» Exercise prompt: Which lines below contain "exact"? Copy every one of them.

Material shown below:

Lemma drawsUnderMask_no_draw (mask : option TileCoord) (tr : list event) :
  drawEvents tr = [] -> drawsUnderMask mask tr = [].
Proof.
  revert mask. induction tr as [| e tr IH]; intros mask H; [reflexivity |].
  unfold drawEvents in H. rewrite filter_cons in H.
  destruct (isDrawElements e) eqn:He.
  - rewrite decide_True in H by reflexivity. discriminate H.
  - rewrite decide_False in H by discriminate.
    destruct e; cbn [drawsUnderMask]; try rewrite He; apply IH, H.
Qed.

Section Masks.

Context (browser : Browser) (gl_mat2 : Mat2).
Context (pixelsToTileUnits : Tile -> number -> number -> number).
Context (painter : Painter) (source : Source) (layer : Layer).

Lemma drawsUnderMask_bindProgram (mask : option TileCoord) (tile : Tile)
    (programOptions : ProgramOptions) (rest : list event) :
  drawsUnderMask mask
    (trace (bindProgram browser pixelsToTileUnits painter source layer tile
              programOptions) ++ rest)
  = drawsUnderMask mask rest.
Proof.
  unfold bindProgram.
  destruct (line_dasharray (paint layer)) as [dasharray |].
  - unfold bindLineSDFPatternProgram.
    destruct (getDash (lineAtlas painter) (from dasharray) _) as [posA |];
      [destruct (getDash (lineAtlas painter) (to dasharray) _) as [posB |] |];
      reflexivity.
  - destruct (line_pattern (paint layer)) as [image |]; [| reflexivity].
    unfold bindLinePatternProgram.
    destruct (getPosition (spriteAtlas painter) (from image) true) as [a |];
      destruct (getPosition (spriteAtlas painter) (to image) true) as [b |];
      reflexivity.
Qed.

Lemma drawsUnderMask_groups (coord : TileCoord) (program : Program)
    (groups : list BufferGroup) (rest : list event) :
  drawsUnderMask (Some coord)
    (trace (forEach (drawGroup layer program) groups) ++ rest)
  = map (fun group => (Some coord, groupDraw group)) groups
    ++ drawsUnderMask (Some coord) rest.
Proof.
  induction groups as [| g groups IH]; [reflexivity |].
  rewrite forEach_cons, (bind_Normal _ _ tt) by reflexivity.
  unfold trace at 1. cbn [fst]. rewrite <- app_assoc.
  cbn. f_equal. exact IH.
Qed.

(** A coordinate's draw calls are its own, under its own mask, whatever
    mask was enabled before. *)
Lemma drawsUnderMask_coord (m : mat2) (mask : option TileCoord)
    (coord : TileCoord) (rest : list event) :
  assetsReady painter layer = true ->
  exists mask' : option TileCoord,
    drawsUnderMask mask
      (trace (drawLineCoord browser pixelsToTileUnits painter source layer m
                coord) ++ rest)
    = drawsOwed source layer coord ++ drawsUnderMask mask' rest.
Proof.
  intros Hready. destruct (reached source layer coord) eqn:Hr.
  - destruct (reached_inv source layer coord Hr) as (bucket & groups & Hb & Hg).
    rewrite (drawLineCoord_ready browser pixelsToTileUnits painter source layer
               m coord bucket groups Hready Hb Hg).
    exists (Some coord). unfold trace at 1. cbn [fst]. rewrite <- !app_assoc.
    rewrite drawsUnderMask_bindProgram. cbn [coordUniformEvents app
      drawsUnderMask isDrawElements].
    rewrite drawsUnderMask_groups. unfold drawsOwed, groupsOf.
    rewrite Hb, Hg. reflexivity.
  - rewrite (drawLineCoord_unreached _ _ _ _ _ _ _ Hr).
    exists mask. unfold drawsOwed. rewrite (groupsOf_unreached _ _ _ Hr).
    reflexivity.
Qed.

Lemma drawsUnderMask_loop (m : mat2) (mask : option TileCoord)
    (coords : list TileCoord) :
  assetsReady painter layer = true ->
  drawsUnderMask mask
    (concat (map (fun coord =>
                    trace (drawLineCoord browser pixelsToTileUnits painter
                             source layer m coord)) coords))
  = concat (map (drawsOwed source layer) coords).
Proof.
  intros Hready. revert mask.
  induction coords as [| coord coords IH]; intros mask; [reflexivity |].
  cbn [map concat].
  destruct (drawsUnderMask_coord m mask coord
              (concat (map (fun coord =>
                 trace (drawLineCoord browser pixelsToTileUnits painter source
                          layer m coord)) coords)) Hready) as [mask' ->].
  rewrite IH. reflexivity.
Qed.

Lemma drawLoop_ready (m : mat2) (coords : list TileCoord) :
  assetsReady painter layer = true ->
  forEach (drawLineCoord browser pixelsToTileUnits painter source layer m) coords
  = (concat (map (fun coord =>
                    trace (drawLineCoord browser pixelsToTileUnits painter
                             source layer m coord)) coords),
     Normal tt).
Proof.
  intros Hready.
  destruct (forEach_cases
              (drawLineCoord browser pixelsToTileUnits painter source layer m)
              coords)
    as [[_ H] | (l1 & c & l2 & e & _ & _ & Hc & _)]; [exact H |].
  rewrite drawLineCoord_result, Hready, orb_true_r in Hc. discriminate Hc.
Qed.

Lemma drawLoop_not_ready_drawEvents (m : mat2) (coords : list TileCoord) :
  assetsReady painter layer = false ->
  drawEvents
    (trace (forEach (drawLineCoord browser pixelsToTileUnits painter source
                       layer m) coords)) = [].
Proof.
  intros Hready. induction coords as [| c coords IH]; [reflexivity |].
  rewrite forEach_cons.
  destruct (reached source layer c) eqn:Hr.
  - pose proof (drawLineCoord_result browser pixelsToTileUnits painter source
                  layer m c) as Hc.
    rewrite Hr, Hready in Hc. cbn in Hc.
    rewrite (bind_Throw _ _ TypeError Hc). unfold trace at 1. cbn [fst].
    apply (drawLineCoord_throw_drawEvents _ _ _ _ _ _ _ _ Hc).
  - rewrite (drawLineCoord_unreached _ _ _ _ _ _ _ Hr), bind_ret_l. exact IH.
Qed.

End of Material shown.

» Your solution:
  cbn. f_equal. exact IH.
    as [[_ H] | (l1 & c & l2 & e & _ & _ & Hc & _)]; [exact H |].
  - rewrite (drawLineCoord_unreached _ _ _ _ _ _ _ Hr), bind_ret_l. exact IH.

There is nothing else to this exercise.